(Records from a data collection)
* * *
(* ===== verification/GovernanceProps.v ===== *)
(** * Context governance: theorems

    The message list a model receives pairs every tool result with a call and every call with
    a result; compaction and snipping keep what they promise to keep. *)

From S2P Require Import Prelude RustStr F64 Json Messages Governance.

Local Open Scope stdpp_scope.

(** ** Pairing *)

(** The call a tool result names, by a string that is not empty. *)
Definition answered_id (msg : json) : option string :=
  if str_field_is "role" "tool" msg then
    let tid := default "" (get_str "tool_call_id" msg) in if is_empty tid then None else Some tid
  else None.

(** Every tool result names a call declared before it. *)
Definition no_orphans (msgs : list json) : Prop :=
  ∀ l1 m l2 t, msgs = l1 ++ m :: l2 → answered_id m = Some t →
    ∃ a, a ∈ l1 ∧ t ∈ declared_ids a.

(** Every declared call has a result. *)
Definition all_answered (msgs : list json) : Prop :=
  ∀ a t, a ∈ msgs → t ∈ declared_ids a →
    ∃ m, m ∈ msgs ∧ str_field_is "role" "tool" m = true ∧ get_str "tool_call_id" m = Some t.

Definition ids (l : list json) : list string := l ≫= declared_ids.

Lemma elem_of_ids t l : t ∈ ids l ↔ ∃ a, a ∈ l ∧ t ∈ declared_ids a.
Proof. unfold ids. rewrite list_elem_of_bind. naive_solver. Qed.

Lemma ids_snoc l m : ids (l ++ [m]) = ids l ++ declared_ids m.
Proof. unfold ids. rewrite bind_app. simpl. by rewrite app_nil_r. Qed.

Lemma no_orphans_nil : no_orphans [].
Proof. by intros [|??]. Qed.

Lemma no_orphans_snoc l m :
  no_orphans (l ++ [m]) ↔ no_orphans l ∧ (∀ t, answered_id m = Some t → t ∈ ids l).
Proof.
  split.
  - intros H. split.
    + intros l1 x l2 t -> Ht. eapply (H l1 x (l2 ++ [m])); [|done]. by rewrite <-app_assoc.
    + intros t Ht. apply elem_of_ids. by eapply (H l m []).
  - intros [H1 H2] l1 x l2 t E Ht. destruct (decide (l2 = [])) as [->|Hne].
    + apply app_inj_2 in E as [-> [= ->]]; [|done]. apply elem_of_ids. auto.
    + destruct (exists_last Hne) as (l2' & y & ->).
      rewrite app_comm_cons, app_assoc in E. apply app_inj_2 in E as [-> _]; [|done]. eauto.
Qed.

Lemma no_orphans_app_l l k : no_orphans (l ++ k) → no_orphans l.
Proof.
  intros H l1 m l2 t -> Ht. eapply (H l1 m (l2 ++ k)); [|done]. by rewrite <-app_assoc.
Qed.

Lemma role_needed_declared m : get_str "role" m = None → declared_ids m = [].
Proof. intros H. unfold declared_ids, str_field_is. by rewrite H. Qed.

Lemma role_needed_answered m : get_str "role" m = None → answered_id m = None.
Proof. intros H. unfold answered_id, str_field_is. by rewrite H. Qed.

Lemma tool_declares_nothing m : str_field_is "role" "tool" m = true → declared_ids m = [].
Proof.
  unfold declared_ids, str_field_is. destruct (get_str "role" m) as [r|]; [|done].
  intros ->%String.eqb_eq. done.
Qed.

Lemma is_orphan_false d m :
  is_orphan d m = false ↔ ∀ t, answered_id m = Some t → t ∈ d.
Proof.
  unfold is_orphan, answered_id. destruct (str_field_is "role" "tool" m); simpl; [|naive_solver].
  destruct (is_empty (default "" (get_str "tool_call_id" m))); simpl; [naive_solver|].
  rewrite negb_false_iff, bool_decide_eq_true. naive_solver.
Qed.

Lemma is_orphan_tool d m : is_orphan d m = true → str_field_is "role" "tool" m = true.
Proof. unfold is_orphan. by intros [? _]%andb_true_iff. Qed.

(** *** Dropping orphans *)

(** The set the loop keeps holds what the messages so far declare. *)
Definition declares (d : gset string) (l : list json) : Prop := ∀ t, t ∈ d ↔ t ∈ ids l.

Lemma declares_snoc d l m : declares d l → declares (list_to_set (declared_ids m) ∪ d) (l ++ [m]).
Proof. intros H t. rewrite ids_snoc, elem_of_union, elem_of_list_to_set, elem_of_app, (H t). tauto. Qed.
* * *
Assignment: Copy nothing except the lines from the one with "unfold is_orphan, answered_id." through the end of the records; keep each exactly as it appears, first and last included.

Task solution:
  unfold is_orphan, answered_id. destruct (str_field_is "role" "tool" m); simpl; [|naive_solver].
  destruct (is_empty (default "" (get_str "tool_call_id" m))); simpl; [naive_solver|].
  rewrite negb_false_iff, bool_decide_eq_true. naive_solver.
Qed.

Lemma is_orphan_tool d m : is_orphan d m = true → str_field_is "role" "tool" m = true.
Proof. unfold is_orphan. by intros [? _]%andb_true_iff. Qed.

(** *** Dropping orphans *)

(** The set the loop keeps holds what the messages so far declare. *)
Definition declares (d : gset string) (l : list json) : Prop := ∀ t, t ∈ d ↔ t ∈ ids l.

Lemma declares_snoc d l m : declares d l → declares (list_to_set (declared_ids m) ∪ d) (l ++ [m]).
Proof. intros H t. rewrite ids_snoc, elem_of_union, elem_of_list_to_set, elem_of_app, (H t). tauto. Qed.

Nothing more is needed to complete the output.